YOUR OBJECTIVE:
At the line that includes "split; [done|]. by exists t.", begin writing out the entries below exactly, and continue through the last line without adding anything.

SOURCE DATA:

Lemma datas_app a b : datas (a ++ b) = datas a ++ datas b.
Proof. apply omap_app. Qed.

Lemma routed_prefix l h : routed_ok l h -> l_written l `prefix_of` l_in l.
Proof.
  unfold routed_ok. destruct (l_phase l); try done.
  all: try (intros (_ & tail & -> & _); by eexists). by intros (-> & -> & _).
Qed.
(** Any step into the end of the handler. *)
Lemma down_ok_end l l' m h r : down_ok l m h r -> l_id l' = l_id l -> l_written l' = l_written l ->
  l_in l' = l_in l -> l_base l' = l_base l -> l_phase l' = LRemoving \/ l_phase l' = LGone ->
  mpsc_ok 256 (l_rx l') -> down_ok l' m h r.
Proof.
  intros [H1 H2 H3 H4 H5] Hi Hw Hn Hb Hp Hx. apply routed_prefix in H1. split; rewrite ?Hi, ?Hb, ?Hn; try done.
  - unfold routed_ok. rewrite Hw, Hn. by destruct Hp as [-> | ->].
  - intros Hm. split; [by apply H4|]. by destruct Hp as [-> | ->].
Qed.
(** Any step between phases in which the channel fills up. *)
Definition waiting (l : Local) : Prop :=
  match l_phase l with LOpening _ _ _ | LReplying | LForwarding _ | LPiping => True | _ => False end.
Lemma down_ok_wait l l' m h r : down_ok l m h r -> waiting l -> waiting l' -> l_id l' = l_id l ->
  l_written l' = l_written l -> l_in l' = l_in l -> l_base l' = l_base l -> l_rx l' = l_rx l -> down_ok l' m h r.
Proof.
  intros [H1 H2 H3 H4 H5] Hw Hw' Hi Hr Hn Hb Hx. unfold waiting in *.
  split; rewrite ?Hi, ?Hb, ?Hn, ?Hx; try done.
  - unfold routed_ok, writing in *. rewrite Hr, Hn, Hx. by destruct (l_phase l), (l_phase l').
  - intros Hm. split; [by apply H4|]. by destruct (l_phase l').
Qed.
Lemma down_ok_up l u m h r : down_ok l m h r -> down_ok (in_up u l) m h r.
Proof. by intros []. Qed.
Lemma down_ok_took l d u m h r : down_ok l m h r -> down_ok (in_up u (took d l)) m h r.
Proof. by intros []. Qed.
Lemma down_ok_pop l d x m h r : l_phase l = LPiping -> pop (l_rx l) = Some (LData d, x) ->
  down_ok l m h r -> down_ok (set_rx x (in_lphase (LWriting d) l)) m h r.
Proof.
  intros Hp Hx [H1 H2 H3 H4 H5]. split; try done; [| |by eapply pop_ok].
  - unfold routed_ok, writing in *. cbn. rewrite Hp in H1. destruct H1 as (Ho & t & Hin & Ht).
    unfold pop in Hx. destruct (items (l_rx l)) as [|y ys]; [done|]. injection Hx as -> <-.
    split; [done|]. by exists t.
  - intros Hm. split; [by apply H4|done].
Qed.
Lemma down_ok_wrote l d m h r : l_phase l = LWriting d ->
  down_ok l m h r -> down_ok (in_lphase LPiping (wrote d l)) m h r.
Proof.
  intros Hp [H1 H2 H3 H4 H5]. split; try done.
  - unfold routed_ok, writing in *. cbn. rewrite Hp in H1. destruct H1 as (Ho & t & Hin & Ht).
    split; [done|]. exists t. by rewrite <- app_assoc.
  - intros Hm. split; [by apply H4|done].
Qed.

OUTPUT BELOW:
    split; [done|]. by exists t.
  - intros Hm. split; [by apply H4|done].
Qed.
Lemma down_ok_wrote l d m h r : l_phase l = LWriting d ->
  down_ok l m h r -> down_ok (in_lphase LPiping (wrote d l)) m h r.
Proof.
  intros Hp [H1 H2 H3 H4 H5]. split; try done.
  - unfold routed_ok, writing in *. cbn. rewrite Hp in H1. destruct H1 as (Ho & t & Hin & Ht).
    split; [done|]. exists t. by rewrite <- app_assoc.
  - intros Hm. split; [by apply H4|done].
Qed.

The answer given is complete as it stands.